「3Dはこの映画のために」ゼロ・グラビティ 病気の犬さんの映画レビュー(感想・評価)
3Dはこの映画のために
21世紀の傑作。
テーマは簡素でストーリーはないに等しいが、これ以上ないほどの映像表現力。圧倒的な画面構成。ここまで緻密な映像を折り重ねた作品は類をみない。賛辞は尽きないが、以下に考察。
この映画の素晴らしさは奥行きにあると考える。思えば平面のスクリーンにどこまでの奥行きを与えるかが20世紀の後半からの映画の課題であった。
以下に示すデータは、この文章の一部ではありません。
Lemma load_ranges_ident_and_range (i : StoreIdent) (k : Key) (m : RangeMetadata) :
  load_ranges (<[RangeMetaKey k := VMeta m]> (<[KeyLocalIdent := VIdent i]> ∅))
  = [m].
Proof.
  unfold load_ranges.
  assert (Hperm : omap (fun kv : string * Value => meta_of (snd kv))
                    (map_to_list (<[RangeMetaKey k := VMeta m]>
                                    (<[KeyLocalIdent := VIdent i]> ∅)))
                  ≡ₚ [m]).
  { rewrite map_to_list_insert.
    - rewrite map_to_list_insert by apply lookup_empty.
      rewrite map_to_list_empty. reflexivity.
    - rewrite lookup_insert_ne by (intros E; symmetry in E;
                                   now apply RangeMetaKey_not_ident in E).
      apply lookup_empty. }
  apply Permutation_singleton_r in Hperm. rewrite Hperm. reflexivity.
Qed.

(** C5: [Init] fails on an engine that holds no store ident; [Bootstrap]
    fails on an engine that holds any data; after a successful
    [Bootstrap] a fresh store on the same engine is initialised by
    [Init], and the first range created gets id 1 and is fetched by
    [GetRange(1)], from the store that created it and from a fresh store
    after [Init]. *)
Theorem Init_Bootstrap_spec (s : Store) (i : StoreIdent) (c c' : Clock)
        (replicas : list Replica) :
  ((forall j, eng s !! KeyLocalIdent <> Some (VIdent j)) ->
   Init s = Err ErrNotBootstrapped)
  /\ (eng s <> ∅ -> Bootstrap i s = Err ErrEngineNotEmpty)
  /\ (exists s1 s1' rng s2 s3,
        Bootstrap i (NewStore c ∅) = Ok s1
        /\ Init (NewStore c' (eng s1)) = Ok s1'
        /\ CreateRange KeyMin KeyMax replicas s1 = Ok (rng, s2)
        /\ metaRangeID rng = 1
        /\ GetRange 1 s2 = Ok rng
        /\ Init (NewStore c' (eng s2)) = Ok s3
        /\ GetRange 1 s3 = Ok rng).
Proof.
  split; [|split].
  - intros Hno. unfold Init.
    destruct (eng s !! KeyLocalIdent) as [[j | m | b] |] eqn:E; try reflexivity.
    now destruct (Hno j).
  - intros Hne. unfold Bootstrap. now rewrite bool_decide_eq_false_2.
  - unfold Bootstrap, NewStore. cbn [eng].
    rewrite bool_decide_eq_true_2 by reflexivity.
    eexists. eexists. eexists. eexists. eexists.
    split; [reflexivity|]. cbn [eng clock ident ranges readTSCache closed].
    split; [unfold Init; cbn [eng]; rewrite lookup_insert_eq; reflexivity|].
    split; [reflexivity|].
    split; [reflexivity|].
    split; [reflexivity|].
    split.
    + unfold Init. cbn [eng LookupKey desc EndKey].
      rewrite lookup_insert_ne by apply RangeMetaKey_not_ident.
      rewrite lookup_insert_eq. reflexivity.
    + unfold GetRange. cbn [ranges].
      unfold LookupKey. cbn [desc EndKey].
      rewrite load_ranges_ident_and_range. reflexivity.
Qed.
平面上に描かれた絵画から世界の創造へ。例えばジュラシックパークがタイタニックがはたまたブレードランナーが挑んできたこの命題に対する、強力な武器がCGであり3Dでありそれらをもってやっと映画がたどり着いた境地がこの映画である。
宇宙という無限の空間を舞台に巨大で無機質な塊が猛然と襲いかかってくるこの世界の設定こそ回答であり、鍵であった。
この偉大な発見にはただ頭を垂れるのみであり、物語は蛇足でしかない。映像の海に溺れる贅沢さを時間いっぱいに楽しむべき作品。
リアルな宇宙を再現するのが映画の使命ではなくそれっぽさを壮大に描いたものが勝ちである。この思い切り、そして実現力こそを評価したい。
しかし才人とは思っていたがキュアロンが最初に到達したのはポッターですら無駄にしない彼の貪欲さの証左でもある。